What you have to do
Repeat the stretch of entries below from the line with "if linear =? 0 then Ret 0 else" through the line with "Ret physical.". Include both ends and add nothing.

Data to process

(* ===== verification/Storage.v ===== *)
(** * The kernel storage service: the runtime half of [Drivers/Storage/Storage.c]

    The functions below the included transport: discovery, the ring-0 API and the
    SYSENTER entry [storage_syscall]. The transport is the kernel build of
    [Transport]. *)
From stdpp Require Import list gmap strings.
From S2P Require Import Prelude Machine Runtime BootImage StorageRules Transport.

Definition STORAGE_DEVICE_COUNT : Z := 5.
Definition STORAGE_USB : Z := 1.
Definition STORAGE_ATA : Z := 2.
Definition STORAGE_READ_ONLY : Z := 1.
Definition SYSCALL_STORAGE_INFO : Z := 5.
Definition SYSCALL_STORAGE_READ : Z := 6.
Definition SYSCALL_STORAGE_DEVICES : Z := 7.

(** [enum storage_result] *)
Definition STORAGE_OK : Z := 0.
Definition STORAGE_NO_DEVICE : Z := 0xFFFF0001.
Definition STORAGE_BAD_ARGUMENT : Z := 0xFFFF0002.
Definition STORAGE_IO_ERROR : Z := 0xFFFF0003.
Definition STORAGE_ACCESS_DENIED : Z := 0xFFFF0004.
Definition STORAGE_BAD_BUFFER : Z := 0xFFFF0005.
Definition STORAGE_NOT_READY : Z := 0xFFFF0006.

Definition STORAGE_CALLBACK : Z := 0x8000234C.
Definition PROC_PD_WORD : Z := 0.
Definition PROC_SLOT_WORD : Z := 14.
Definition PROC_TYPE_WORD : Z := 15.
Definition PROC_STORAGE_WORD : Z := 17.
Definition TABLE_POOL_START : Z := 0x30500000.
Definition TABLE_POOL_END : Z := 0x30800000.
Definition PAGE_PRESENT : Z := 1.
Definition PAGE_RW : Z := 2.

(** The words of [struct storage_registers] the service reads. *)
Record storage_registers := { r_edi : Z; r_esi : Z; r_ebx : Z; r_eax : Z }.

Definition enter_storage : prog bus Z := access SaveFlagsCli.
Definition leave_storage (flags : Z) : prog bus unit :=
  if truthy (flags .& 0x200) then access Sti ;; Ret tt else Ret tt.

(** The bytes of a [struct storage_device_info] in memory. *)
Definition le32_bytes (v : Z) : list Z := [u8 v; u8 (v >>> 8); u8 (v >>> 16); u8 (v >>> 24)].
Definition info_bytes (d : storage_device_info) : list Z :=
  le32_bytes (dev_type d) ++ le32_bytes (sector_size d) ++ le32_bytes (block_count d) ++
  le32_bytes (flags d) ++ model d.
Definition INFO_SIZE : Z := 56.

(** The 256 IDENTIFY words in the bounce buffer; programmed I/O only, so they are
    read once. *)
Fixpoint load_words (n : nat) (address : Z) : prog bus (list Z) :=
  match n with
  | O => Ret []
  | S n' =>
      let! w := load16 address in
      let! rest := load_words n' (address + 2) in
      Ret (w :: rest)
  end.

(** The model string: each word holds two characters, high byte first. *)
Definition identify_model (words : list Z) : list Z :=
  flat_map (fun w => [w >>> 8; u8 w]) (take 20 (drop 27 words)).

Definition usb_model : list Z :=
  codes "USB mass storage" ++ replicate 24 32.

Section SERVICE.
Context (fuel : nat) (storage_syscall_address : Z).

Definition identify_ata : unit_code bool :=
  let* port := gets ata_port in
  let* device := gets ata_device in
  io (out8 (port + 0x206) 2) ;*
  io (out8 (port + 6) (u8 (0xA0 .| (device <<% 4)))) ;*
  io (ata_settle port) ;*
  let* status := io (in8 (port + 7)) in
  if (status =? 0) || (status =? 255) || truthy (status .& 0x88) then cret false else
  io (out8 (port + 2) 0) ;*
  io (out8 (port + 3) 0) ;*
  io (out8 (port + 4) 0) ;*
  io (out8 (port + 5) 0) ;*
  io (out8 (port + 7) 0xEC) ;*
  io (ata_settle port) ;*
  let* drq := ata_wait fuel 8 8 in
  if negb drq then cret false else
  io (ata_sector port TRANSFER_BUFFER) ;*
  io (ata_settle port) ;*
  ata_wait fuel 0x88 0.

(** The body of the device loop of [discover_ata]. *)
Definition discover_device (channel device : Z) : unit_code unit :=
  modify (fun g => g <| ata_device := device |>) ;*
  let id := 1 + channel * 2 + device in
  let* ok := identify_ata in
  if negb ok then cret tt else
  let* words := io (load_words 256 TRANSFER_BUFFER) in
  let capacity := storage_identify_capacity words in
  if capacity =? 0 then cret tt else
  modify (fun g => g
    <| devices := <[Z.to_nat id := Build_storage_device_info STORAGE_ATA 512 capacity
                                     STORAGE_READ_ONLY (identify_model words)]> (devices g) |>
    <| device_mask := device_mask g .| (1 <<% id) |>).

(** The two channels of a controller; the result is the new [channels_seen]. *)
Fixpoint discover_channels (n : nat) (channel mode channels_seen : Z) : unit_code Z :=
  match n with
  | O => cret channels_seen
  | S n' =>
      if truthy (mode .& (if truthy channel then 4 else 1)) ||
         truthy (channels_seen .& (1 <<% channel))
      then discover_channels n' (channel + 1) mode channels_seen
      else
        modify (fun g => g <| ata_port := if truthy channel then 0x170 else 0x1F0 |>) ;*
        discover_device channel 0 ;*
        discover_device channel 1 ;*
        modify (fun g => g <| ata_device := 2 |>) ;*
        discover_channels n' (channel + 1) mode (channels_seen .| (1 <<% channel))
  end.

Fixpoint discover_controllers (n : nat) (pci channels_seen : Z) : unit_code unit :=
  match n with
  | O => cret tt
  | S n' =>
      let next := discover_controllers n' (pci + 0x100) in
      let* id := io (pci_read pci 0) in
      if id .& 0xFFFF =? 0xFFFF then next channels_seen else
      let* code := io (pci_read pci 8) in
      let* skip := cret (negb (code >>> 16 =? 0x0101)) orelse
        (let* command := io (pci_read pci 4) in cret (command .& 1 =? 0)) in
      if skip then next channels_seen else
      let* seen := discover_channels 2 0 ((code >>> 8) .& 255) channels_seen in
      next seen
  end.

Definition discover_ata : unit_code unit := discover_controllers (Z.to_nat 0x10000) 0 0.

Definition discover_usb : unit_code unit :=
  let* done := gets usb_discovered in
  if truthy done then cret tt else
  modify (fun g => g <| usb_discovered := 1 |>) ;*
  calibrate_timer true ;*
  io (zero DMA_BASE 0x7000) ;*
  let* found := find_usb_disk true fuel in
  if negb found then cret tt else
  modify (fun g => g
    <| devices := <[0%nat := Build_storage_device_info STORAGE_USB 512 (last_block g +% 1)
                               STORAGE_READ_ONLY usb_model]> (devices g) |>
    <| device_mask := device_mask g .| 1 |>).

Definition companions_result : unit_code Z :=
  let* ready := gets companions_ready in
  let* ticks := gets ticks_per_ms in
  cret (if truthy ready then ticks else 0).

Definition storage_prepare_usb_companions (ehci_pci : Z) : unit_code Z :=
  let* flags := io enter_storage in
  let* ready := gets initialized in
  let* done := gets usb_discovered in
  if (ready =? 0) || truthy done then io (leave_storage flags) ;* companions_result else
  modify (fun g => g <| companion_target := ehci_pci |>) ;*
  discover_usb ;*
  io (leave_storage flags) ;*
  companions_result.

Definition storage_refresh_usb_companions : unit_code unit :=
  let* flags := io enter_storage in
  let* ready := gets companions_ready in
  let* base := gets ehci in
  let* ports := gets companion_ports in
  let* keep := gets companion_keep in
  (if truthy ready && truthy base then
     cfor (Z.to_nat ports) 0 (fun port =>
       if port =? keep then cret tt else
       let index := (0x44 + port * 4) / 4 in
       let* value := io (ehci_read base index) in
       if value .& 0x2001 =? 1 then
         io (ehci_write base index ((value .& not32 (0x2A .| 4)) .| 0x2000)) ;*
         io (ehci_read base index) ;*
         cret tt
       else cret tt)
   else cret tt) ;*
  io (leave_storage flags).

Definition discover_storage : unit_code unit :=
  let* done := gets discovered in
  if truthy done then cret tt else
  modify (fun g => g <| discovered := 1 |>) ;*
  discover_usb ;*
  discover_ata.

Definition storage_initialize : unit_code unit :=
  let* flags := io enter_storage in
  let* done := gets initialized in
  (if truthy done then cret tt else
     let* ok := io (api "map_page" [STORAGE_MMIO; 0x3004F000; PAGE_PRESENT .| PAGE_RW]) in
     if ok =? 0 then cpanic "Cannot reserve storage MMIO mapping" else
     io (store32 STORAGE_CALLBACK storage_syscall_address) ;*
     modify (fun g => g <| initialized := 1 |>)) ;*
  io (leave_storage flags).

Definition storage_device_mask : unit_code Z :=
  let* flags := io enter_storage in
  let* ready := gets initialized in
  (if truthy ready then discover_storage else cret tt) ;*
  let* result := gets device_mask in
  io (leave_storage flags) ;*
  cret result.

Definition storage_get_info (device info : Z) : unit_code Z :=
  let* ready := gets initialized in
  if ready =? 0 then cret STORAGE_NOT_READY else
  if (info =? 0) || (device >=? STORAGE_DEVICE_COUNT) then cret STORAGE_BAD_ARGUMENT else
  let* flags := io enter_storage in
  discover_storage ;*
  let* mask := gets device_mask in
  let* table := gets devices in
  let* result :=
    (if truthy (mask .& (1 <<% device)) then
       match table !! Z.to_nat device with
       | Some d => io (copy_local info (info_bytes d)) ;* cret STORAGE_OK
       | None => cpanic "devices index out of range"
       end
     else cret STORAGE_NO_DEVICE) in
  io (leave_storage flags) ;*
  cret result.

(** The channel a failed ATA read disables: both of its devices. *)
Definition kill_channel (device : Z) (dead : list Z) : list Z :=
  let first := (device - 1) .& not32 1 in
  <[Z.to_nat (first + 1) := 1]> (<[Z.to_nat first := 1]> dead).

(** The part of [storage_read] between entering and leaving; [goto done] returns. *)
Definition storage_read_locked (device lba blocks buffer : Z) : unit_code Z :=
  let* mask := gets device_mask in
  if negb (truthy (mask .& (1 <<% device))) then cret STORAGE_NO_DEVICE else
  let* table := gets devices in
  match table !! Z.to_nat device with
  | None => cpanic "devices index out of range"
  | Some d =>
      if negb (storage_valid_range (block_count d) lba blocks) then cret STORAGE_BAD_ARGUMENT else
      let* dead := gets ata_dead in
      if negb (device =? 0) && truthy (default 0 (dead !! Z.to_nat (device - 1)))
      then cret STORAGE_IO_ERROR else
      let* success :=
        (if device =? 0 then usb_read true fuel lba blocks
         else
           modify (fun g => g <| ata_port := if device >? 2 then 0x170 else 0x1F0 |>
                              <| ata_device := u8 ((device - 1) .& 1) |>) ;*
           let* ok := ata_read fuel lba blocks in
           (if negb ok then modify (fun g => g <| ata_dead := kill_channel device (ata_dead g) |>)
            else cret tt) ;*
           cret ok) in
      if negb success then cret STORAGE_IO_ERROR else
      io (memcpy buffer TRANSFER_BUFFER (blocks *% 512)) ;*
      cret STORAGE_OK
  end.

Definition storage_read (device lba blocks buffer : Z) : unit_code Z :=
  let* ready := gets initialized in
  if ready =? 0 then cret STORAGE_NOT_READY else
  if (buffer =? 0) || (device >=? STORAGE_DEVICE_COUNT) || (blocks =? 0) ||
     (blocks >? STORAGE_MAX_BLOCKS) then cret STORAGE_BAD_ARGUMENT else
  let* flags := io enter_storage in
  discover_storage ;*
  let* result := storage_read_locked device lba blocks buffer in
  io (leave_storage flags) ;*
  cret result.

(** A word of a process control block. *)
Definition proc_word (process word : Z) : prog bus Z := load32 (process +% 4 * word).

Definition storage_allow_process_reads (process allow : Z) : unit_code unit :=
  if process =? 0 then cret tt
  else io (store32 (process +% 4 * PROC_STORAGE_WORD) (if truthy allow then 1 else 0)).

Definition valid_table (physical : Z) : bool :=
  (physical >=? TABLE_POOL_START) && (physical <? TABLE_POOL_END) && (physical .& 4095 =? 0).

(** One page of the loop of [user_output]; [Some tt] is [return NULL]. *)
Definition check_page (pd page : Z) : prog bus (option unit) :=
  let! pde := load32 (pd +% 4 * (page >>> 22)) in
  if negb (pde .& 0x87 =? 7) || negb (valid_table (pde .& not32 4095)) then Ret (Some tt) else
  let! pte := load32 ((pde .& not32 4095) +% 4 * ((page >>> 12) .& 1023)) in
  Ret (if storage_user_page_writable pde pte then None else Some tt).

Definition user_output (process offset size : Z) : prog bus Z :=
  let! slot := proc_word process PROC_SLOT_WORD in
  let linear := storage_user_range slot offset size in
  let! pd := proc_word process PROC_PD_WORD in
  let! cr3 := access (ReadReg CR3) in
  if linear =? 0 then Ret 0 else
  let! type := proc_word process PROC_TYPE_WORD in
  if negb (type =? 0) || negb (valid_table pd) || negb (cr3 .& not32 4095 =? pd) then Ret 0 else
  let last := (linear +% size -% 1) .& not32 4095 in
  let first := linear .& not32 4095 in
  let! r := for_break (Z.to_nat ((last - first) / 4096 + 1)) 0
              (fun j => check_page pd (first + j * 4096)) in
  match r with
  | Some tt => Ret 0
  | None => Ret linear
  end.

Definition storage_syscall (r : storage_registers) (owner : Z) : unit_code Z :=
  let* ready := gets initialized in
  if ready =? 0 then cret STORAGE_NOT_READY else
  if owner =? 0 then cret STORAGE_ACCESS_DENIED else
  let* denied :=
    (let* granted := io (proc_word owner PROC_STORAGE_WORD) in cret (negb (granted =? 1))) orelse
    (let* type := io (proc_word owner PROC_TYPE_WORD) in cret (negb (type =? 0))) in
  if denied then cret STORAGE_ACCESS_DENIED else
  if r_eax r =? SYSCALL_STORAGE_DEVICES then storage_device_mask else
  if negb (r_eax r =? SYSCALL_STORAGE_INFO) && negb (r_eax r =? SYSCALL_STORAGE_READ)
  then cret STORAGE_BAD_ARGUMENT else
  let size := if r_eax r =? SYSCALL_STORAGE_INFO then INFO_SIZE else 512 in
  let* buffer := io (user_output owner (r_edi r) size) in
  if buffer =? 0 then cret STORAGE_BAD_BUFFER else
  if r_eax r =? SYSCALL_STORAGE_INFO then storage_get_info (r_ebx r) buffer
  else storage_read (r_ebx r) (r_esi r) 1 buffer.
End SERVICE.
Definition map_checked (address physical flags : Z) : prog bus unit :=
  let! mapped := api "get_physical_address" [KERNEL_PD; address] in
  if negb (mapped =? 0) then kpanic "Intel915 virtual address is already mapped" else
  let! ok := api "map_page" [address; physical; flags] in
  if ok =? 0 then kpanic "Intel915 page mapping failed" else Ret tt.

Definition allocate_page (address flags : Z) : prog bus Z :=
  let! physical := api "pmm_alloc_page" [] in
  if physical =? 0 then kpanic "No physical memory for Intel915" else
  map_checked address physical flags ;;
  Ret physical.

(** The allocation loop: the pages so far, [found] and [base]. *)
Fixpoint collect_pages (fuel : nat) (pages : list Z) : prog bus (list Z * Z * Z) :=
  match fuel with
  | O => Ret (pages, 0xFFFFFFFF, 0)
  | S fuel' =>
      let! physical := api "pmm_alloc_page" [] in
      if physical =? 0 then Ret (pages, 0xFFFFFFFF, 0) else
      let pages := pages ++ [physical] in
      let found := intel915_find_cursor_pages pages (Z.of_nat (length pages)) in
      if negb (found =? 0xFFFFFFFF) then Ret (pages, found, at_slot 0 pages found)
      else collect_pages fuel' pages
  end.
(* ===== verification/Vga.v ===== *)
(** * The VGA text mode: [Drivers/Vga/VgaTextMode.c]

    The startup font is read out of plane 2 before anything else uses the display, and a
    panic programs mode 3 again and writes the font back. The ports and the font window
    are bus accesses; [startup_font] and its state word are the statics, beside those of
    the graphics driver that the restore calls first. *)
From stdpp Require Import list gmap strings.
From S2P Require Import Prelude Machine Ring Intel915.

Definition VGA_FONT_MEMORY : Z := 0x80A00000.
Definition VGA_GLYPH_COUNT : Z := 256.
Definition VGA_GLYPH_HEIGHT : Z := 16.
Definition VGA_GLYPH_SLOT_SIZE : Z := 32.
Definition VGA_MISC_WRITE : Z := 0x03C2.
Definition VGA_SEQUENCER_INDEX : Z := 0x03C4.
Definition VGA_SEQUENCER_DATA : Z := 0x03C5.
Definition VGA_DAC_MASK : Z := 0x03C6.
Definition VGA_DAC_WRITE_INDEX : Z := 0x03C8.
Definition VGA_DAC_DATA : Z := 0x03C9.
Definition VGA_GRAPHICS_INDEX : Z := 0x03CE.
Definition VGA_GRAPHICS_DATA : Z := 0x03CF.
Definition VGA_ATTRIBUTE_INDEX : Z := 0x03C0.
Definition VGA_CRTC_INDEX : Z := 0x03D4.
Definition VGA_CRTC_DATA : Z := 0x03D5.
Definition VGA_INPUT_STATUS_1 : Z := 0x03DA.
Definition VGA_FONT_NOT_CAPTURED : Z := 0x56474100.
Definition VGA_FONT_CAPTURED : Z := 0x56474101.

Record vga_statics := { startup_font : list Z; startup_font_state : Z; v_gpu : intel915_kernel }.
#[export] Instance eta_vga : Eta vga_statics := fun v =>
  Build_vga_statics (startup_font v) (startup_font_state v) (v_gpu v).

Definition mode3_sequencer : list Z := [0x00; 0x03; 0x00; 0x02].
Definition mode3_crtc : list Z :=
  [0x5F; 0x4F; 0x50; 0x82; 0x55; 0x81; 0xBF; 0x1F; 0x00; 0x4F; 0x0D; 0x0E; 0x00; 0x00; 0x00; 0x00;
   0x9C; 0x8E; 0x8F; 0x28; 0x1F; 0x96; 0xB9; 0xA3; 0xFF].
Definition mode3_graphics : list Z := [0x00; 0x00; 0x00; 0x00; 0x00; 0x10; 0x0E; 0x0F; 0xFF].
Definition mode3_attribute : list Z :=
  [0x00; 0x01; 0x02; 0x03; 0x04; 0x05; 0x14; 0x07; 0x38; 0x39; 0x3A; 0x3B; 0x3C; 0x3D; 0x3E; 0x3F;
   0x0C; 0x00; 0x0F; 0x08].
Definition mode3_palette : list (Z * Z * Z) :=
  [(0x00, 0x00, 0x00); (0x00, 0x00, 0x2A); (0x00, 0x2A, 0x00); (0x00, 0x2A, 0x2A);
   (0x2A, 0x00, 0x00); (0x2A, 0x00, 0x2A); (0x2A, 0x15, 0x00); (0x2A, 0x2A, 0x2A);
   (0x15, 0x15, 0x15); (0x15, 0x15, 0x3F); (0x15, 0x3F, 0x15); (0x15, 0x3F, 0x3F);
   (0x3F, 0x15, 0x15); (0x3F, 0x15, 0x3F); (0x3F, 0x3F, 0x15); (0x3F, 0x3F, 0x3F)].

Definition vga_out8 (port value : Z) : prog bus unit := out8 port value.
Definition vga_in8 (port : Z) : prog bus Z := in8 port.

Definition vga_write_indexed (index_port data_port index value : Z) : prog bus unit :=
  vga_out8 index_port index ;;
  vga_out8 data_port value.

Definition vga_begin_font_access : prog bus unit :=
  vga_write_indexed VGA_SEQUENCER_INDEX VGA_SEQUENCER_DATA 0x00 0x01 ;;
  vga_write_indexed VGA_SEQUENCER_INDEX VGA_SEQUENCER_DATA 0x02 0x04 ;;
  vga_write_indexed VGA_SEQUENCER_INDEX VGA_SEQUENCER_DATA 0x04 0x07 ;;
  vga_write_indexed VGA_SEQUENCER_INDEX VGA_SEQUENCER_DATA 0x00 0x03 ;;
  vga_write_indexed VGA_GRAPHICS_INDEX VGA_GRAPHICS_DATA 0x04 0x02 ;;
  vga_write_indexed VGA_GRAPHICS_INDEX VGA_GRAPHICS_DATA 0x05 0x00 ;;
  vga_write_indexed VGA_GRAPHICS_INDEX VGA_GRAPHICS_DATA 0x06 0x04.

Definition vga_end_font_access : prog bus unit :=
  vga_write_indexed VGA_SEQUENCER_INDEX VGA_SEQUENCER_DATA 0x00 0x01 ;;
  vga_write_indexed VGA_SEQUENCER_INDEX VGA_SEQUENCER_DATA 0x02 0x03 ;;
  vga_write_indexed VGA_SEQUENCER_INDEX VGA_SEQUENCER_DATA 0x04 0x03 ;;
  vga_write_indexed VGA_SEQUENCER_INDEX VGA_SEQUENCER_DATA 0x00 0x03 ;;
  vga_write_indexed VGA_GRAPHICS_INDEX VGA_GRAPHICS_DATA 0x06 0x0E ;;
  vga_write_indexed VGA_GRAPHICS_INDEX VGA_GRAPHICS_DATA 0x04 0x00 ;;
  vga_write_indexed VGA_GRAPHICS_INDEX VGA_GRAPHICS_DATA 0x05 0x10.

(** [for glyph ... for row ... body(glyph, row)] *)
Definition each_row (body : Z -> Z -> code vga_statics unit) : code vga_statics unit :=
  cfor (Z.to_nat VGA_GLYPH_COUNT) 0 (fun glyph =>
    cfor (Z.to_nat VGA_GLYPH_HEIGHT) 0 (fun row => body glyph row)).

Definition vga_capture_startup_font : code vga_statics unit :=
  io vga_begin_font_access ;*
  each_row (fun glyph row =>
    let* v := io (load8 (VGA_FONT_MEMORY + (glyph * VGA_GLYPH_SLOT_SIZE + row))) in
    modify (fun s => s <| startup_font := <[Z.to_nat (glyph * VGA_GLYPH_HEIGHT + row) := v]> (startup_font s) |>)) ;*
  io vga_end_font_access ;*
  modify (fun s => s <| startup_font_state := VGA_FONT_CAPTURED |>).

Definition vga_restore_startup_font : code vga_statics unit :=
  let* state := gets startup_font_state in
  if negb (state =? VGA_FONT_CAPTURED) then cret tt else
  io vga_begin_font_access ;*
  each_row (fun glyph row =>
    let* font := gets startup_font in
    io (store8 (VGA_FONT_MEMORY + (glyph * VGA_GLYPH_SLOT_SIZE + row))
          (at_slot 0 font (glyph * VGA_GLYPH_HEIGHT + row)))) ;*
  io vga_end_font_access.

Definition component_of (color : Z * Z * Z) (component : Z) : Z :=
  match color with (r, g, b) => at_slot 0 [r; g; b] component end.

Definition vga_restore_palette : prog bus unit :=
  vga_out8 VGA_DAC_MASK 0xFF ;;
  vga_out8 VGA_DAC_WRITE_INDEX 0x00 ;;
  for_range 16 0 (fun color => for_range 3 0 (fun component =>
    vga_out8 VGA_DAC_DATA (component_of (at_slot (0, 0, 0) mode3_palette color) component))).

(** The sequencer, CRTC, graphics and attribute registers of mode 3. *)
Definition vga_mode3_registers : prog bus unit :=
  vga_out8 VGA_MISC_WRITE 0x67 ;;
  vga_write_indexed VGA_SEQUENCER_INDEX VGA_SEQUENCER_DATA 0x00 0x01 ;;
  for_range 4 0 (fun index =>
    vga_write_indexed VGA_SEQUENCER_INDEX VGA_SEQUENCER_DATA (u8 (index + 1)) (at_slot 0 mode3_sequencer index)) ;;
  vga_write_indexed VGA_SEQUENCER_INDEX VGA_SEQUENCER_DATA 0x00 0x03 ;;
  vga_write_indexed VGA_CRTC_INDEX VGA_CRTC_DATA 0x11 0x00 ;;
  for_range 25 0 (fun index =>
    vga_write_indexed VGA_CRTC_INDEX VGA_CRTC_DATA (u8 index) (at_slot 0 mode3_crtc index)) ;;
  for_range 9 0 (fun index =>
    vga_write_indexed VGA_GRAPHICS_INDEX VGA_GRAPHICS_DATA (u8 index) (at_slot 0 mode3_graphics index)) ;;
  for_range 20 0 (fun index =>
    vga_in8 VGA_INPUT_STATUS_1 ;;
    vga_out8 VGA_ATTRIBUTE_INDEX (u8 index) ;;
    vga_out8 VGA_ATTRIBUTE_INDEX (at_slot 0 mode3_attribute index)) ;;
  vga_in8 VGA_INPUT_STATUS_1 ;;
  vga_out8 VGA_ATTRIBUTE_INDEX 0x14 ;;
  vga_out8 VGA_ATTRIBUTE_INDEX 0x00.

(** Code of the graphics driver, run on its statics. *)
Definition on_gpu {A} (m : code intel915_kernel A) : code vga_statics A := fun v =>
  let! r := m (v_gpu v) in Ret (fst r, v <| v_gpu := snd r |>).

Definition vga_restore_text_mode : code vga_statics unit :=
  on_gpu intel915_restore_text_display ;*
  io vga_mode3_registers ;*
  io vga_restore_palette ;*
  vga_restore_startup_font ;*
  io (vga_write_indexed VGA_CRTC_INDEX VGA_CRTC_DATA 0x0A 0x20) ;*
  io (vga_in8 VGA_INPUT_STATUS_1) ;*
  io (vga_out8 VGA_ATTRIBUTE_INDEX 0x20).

Task result
  if linear =? 0 then Ret 0 else
  let! type := proc_word process PROC_TYPE_WORD in
  if negb (type =? 0) || negb (valid_table pd) || negb (cr3 .& not32 4095 =? pd) then Ret 0 else
  let last := (linear +% size -% 1) .& not32 4095 in
  let first := linear .& not32 4095 in
  let! r := for_break (Z.to_nat ((last - first) / 4096 + 1)) 0
              (fun j => check_page pd (first + j * 4096)) in
  match r with
  | Some tt => Ret 0
  | None => Ret linear
  end.

Definition storage_syscall (r : storage_registers) (owner : Z) : unit_code Z :=
  let* ready := gets initialized in
  if ready =? 0 then cret STORAGE_NOT_READY else
  if owner =? 0 then cret STORAGE_ACCESS_DENIED else
  let* denied :=
    (let* granted := io (proc_word owner PROC_STORAGE_WORD) in cret (negb (granted =? 1))) orelse
    (let* type := io (proc_word owner PROC_TYPE_WORD) in cret (negb (type =? 0))) in
  if denied then cret STORAGE_ACCESS_DENIED else
  if r_eax r =? SYSCALL_STORAGE_DEVICES then storage_device_mask else
  if negb (r_eax r =? SYSCALL_STORAGE_INFO) && negb (r_eax r =? SYSCALL_STORAGE_READ)
  then cret STORAGE_BAD_ARGUMENT else
  let size := if r_eax r =? SYSCALL_STORAGE_INFO then INFO_SIZE else 512 in
  let* buffer := io (user_output owner (r_edi r) size) in
  if buffer =? 0 then cret STORAGE_BAD_BUFFER else
  if r_eax r =? SYSCALL_STORAGE_INFO then storage_get_info (r_ebx r) buffer
  else storage_read (r_ebx r) (r_esi r) 1 buffer.
End SERVICE.
Definition map_checked (address physical flags : Z) : prog bus unit :=
  let! mapped := api "get_physical_address" [KERNEL_PD; address] in
  if negb (mapped =? 0) then kpanic "Intel915 virtual address is already mapped" else
  let! ok := api "map_page" [address; physical; flags] in
  if ok =? 0 then kpanic "Intel915 page mapping failed" else Ret tt.

Definition allocate_page (address flags : Z) : prog bus Z :=
  let! physical := api "pmm_alloc_page" [] in
  if physical =? 0 then kpanic "No physical memory for Intel915" else
  map_checked address physical flags ;;
  Ret physical.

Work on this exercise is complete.